Can you ask COMREG about this. Sorry dont have contact details but if you google COMREG you will get them. Its websites FAQs might be useful too


----------



## ClubMan (19 Jul 2007)

www.askcomreg.ie

Good luck in asking them anything (in my experience)!


----------



## Squonk (19 Jul 2007)

I moved from Eircom line rental to BT while still maintaining Phonewatch. No problems.


----------



## askalot (19 Jul 2007)

taxbill said:


> Why should it matter if it is an Eircom phone line or an NTL phone line coming in over my NTL cables?



The NTL phone works down their cable network via a broadband modem and would fail in the event of a power cut. 

We have Phonewatch and last weekend we got NTL to install their phone system, so far I've been very impressed with the quality, in fact it is exactly the same as the landline only cheaper!

Going to test it out for the month and if it remains stable I will get Phonewatch to install their Eirlink box (costs about 300 euro) which monitors the alarm via GSM like a mobile phone. The monthly monitoring fee for Eirlink is an extra 8 euro per month but even with that I will save money by dumping the landline.



taxbill said:


> I was under the impression that product bundling of that nature was no longer tolerated (or is that only in the financial markets), i.e. forcing a customer to maintain one product/service so that he/she may avail of or maintan another seperate product/service



I was told by Phonewatch that if I kept the landline monitoring and installed Eirlink as a secondary monitor then the monthly fee would remain at 21 euro but  if I cancel the landline and use Eirlink for monitoring then it suddenly becomes 29 euro! 

I thought that Phonewatch had been sold off as a separate entity a few years ago but they do seem rather keen for customers to keep their Eircom landline.


----------



## Madangan (28 Mar 2008)

I know this is an old thread but it is relevant to the problem I have.
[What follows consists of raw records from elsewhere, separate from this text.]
(* ===== verification/SqliteProperties.v ===== *)
(** SqliteProperties: what the SQLite driver promises, given SQLite's documented
    behaviour: a request is atomic, a transaction never outlives it, and a result
    is rectangular and within its limits. *)
From S2P Require Import Prelude.
From S2P Require Import Text.
From S2P Require Import NetTypes.
From S2P Require Import SqlTypes.
From S2P Require Import SqlService.
From S2P Require Import SqliteDriver.

(** SQLite's documented behaviour. [committed] is the durable content of the
    database; [ordinary] statements were prepared while transaction control was
    denied, so that running them cannot end the transaction, unless it fails. *)
Class SqliteLaws {DB Stmt C : Type} `{Sqlite DB Stmt} (committed : DB → C) (ordinary : Stmt → Prop) := {
  law_exec_code auth p text d : (sqlite3_exec auth p text d).1.1 ≠ SQLITE_DONE;
  law_begin auth p d :
    (∀ n, auth SQLITE_TRANSACTION n = SQLITE_OK) → sqlite3_get_autocommit d = true →
    let '(code, _, d') := sqlite3_exec auth p (txt "BEGIN") d in
    committed d' = committed d ∧ (code = SQLITE_OK → sqlite3_get_autocommit d' = false);
  law_commit auth p d :
    (∀ n, auth SQLITE_TRANSACTION n = SQLITE_OK) → sqlite3_get_autocommit d = false →
    let '(code, _, d') := sqlite3_exec auth p (txt "COMMIT") d in
    (code = SQLITE_OK → sqlite3_get_autocommit d' = true) ∧
    (sqlite3_get_autocommit d' = false → committed d' = committed d);
  law_rollback auth p d :
    (∀ n, auth SQLITE_TRANSACTION n = SQLITE_OK) → sqlite3_get_autocommit d = false →
    committed (sqlite3_exec auth p (txt "ROLLBACK") d).2 = committed d;
  law_prepare auth text d st :
    (∀ n, auth SQLITE_TRANSACTION n = SQLITE_DENY) → (∀ n, auth SQLITE_SAVEPOINT n = SQLITE_DENY) →
    (sqlite3_prepare auth text d).1.2 = Some st → ordinary st;
  law_bind st i v :
    let st' := (bind st i v).2 in
    (ordinary st → ordinary st') ∧ sqlite3_column_count st' = sqlite3_column_count st;
  law_step p st d :
    ordinary st → sqlite3_get_autocommit d = false →
    let '(code, _, st', d') := sqlite3_step p st d in
    ordinary st' ∧ committed d' = committed d ∧
    (code = SQLITE_ROW ∨ code = SQLITE_DONE ∨ code = SQLITE_OK → sqlite3_get_autocommit d' = false);
  law_step_columns p st d :
    let '(code, _, st', _) := sqlite3_step p st d in
    sqlite3_column_count st = 0 → code ≠ SQLITE_ROW;
  law_finalize st d :
    committed (sqlite3_finalize st d) = committed d ∧
    sqlite3_get_autocommit (sqlite3_finalize st d) = sqlite3_get_autocommit d;
  law_interrupt d : sqlite3_get_autocommit (sqlite3_interrupt d) = sqlite3_get_autocommit d;
  law_columns st i : 0 ≤ sqlite3_column_count st ∧ 0 ≤ sqlite3_column_bytes st i;
}.

Section Properties.
Context `{Layout} {DB Stmt C : Type} `{Sqlite DB Stmt}
  (committed : DB → C) (ordinary : Stmt → Prop) `{!SqliteLaws committed ordinary}
  (alloc : bytes → bool) (o : Options) (looks : nat → Look).
Arguments M {DB Stmt} A.
Implicit Types c : @Conn DB Stmt.

(** The statuses an error inside a transaction may carry. *)
Definition ordinary_error (e : SqlError) : Prop := e.1 ≠ SE_OK ∧ e.1 ≠ SE_OUTCOME_UNKNOWN.

(** [m] keeps the open transaction: the durable content never changes, and when
    [m] returns, with a value in [Q], the transaction is still open. *)
Definition keeps {A} (Q : A → Prop) (m : M A) : Prop :=
  ∀ c, sqlite3_get_autocommit (db c) = false →
  committed (db (m c).2) = committed (db c) ∧
  match (m c).1 with
  | Ok a => Q a ∧ sqlite3_get_autocommit (db (m c).2) = false
  | Err e => ordinary_error e
  end.

Lemma keeps_ret {A} (Q : A → Prop) a : Q a → keeps Q (ret a).
Proof. by intros Hq c Hc. Qed.
Lemma keeps_throw {A} (Q : A → Prop) e : ordinary_error e → keeps Q (throw e).
Proof. by intros He c Hc. Qed.
Lemma keeps_bind {A B} (P : A → Prop) (Q : B → Prop) m k :
  keeps P m → (∀ a, P a → keeps Q (k a)) → keeps Q (bind_M m k).
Proof.
  intros Hm Hk c Hc. unfold bind_M. destruct (Hm c Hc) as [Hv Ha].
  destruct (m c) as [[a|e] c'] eqn:E; simpl in *; [|by split].
  destruct Ha as [Hp Hc']. destruct (Hk a Hp c' Hc') as [Hv' Ha'].
  split; [congruence|done].
Qed.
Lemma keeps_weaken {A} (P Q : A → Prop) m : (∀ a, P a → Q a) → keeps P m → keeps Q m.
Proof. intros HPQ Hm c Hc. destruct (Hm c Hc) as [? Ha]. split; [done|].
  destruct (m c).1; naive_solver. Qed.

Lemma keeps_get_db : keeps (λ _, True) (get_db (Stmt := Stmt)).
Proof. by intros c Hc. Qed.
Lemma keeps_should_cancel : keeps (λ _, True) (should_cancel looks).
Proof. by intros c Hc. Qed.
Lemma keeps_own st : keeps (λ _, True) (own st).
Proof. by intros c Hc. Qed.
Lemma keeps_update st : keeps (λ _, True) (update st).
Proof. by intros c Hc. Qed.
I have an Eircom landline and have eircom phonewatch also.

I have tv and broadband with ntl and want to avail of their phone service as it seems a lot cheaper than eircom line rental and the call charges are fairly even.

I had booked ntl to come in and hook me up as I had been told by the sales staff that I could get eircomphonewatch through my mobile. I had also contacted phonewatch who were going to charge me about €150 for the change and I had also contacted eircom to cancel my llandline after all changeovers done.
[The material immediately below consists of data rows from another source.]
(** ** The registry *)
Record sql_registry_ok r : Prop := {
  sr_next : first_sql ≤ next_sql r ≤ last_sql;
  sr_issued : ∀ k s, services r !! k = Some s → first_sql ≤ k < next_sql r;
}.
(** What a call may do: nothing, replace a service, drop one, or add the next. *)
Inductive sql_change r : SqlRegistry D → Prop :=
| sc_same : sql_change r r
| sc_put k s0 s : services r !! k = Some s0 → sql_change r (put k s r)
| sc_drop k : sql_change r (mkSqlRegistry (next_sql r) (delete k (services r)))
| sc_add s : next_sql r ≠ last_sql →
    sql_change r (mkSqlRegistry (u64 (next_sql r + 1)) (<[next_sql r := s]> (services r))).

Lemma find_service_Ok k r s : find_service k r = Ok s → services r !! k = Some s.
Proof. unfold find_service. casematch; congruence. Qed.

Lemma sql_step_change r c : sql_change r (sql_step r c).
Proof.
  unfold sql_step. destruct c as [options service|k l n q|k out|k i|k|k|k]; simpl.
  - unfold se_sql_create, register_service. destruct options as [o|]; [|apply sc_same].
    destruct service; simpl; [|apply sc_same]. destruct (decode_options o) as [o'|]; simpl; [|apply sc_same].
    destruct (open_driver o') as [d|]; simpl; [|apply sc_same].
    destruct (next_sql r =? last_sql) eqn:E; simpl; bprop; [apply sc_same|by apply sc_add].
  - unfold se_sql_submit. destruct q; simpl; [|apply sc_same].
    destruct (find_service k r) as [s|] eqn:E; simpl; [|apply sc_same]. apply find_service_Ok in E.
    destruct (submit l n s) as [[i|] s']; simpl; [by eapply sc_put|apply sc_same].
  - unfold se_sql_poll. destruct (bool_decide _); simpl; [|apply sc_same].
    destruct (find_service k r) as [s|] eqn:E; simpl; [|apply sc_same]. apply find_service_Ok in E.
    destruct (poll s) as [[st x] s']. simpl. by eapply sc_put.
  - unfold se_sql_release_result. destruct (find_service k r) as [s|] eqn:E; simpl; [|apply sc_same].
    apply find_service_Ok in E. destruct (release i s) as [[u|] s']; simpl; [by eapply sc_put|apply sc_same].
  - unfold se_sql_stop. destruct (find_service k r) as [s|] eqn:E; simpl; [|apply sc_same].
    apply find_service_Ok in E. by eapply sc_put.
  - unfold se_sql_destroy, remove_service. destruct (services r !! k); simpl; [apply sc_drop|apply sc_same].
  - destruct (find_service k r) as [s|] eqn:E; simpl; [|apply sc_same].
    apply find_service_Ok in E. by eapply sc_put.
Qed.

Lemma sql_change_ok r r' : sql_registry_ok r → sql_change r r' → sql_registry_ok r'.
Proof.
  unfold first_sql, last_sql. intros [Hn Hi] [|k s0 s Hs|k|s Hne]; unfold first_sql, last_sql in *.
  - done.
  - split; [done|]. simpl. intros j x. rewrite lookup_insert. case_decide; [subst; eauto|apply Hi].
  - split; [done|]. simpl. intros j x [_ Hx]%lookup_delete_Some. eauto.
  - assert (u64 (next_sql r + 1) = next_sql r + 1) as Hu by (apply u64_small; unfold is_u64; lia).
    split; simpl; rewrite Hu; unfold first_sql, last_sql; [lia|].
    intros j x. rewrite lookup_insert. case_decide; [lia|]. intros Hx. specialize (Hi _ _ Hx). lia.
Qed.

Lemma sql_change_gone r r' k :
  sql_registry_ok r → sql_change r r' → k < next_sql r → services r !! k = None →
  k < next_sql r' ∧ services r' !! k = None.
Proof.
  intros [Hn Hi] [|j s0 s Hs|j|s Hne] Hk Hg; simpl; try done.
  - split; [done|]. rewrite lookup_insert_ne; [done|]. intros ->. congruence.
  - split; [done|]. apply lookup_delete_None. by right.
  - unfold first_sql, last_sql in *. rewrite u64_small by (unfold is_u64; lia).
    split; [lia|]. rewrite lookup_insert_ne; [done|lia].
Qed.

Lemma create_issues_next options out r :
  (se_sql_create options out r).2.1 = 0 ∨ (se_sql_create options out r).2.1 = next_sql r.
Proof.
  unfold se_sql_create, register_service. destruct options as [o|]; [|by left].
  destruct out; simpl; [|by left]. destruct (decode_options o) as [o'|e]; simpl; [|by left].
  destruct (open_driver o'); simpl; [|by left]. destruct (_ =? _); simpl; [by left|by right].
Qed.

(** SQL handles never mislead: a handle issued is never one issued before, nor a
    network server's; and once a service is destroyed no call ever brings its
    handle back: submitting, polling, reading, releasing, stopping and
    destroying through it all report an invalid handle. *)
Theorem sql_handles calls calls' k :
  let r := runs sql_step empty_sql calls in
  (se_sql_destroy k r).1.1 = SE_OK →
  let r' := runs sql_step (se_sql_destroy k r).2 calls' in
  2 ^ 56 ≤ k ∧
  (∀ options out, let h := (se_sql_create options out r').2.1 in h = 0 ∨ k < h) ∧
  (∀ l n, (se_sql_submit k l n true r').1.1 = SE_INVALID_HANDLE) ∧
  (se_sql_poll k (Some (sizeof_sql_result, SE_SQL_ABI_VERSION)) r').1.1 = SE_INVALID_HANDLE ∧
  (∀ i row column capacity,
     (se_sql_get_cell k i row column true true capacity r').1.1 = SE_INVALID_HANDLE) ∧
  (∀ i, (se_sql_release_result k i r').1.1 = SE_INVALID_HANDLE) ∧
  (se_sql_stop k r').1.1 = SE_INVALID_HANDLE ∧ (se_sql_destroy k r').1.1 = SE_INVALID_HANDLE.
Proof.
  intros r Hd r'. assert (sql_registry_ok r) as Hr.
  { apply runs_invariant; [intros x c Hx; by eapply sql_change_ok, sql_step_change|].
    split; [by vm_compute|]. intros j x. simpl. by rewrite lookup_empty. }
  unfold se_sql_destroy, remove_service in Hd, r'.
  destruct (services r !! k) as [s|] eqn:Ek; simpl in *; [|done].
  pose proof (sr_issued _ Hr _ _ Ek) as Hk.
  assert (sql_registry_ok r' ∧ k < next_sql r' ∧ services r' !! k = None) as (_ & Hlt & Hgone).
  { unfold r'. apply (runs_invariant sql_step
      (λ x, sql_registry_ok x ∧ k < next_sql x ∧ services x !! k = None)).
    - intros x c (H1 & H2 & H3). pose proof (sql_step_change x c) as Hc.
      split; [by eapply sql_change_ok|by eapply sql_change_gone].
    - split; [by eapply sql_change_ok, sc_drop|]. split; [simpl; lia|apply lookup_delete_eq]. }
  assert (find_service k r' = Err (sql_fail SE_INVALID_HANDLE "unknown or destroyed SQL service")) as Hf
    by (unfold find_service; by rewrite Hgone).
  split; [unfold first_sql in Hk; lia|]. split.
  { intros options out. destruct (create_issues_next options out r'); simpl; lia. }
  unfold se_sql_submit, se_sql_poll, se_sql_get_cell, se_sql_release_result, se_sql_stop,
    se_sql_destroy, remove_service. rewrite Hgone, Hf.
  rewrite (bool_decide_eq_true_2 (Some _ = Some _)) by done.
  split_and!; intros; simpl; try done. by rewrite orb_true_r.
Qed.
End SqlAbi.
Then someone from ntl( but at pains to point out to me that she worked for a company contracted to ntl not ntl itself) phoned me to say that if i had phonewatch that i still needed to keep my landline and so did I want to cancel my appointment  with ntl.

So does anyone know what the issue is as ntl are contradicting themselves?


----------



## hp1702 (19 Apr 2009)

Hi Madangan

Exact same situation as you. 

Want to move to UPC for phone and BB but will need to get Eircom Phonewatch to fit the eirlink mobile device for €149, monitoring charge remains as is if you drop landline monitoring.

Also have found out from eircom that you can drop the monitoring altogether but you will only receive phone support for the Phonewatch alarm itself. If any work needs to be done on it, its €110 per hour.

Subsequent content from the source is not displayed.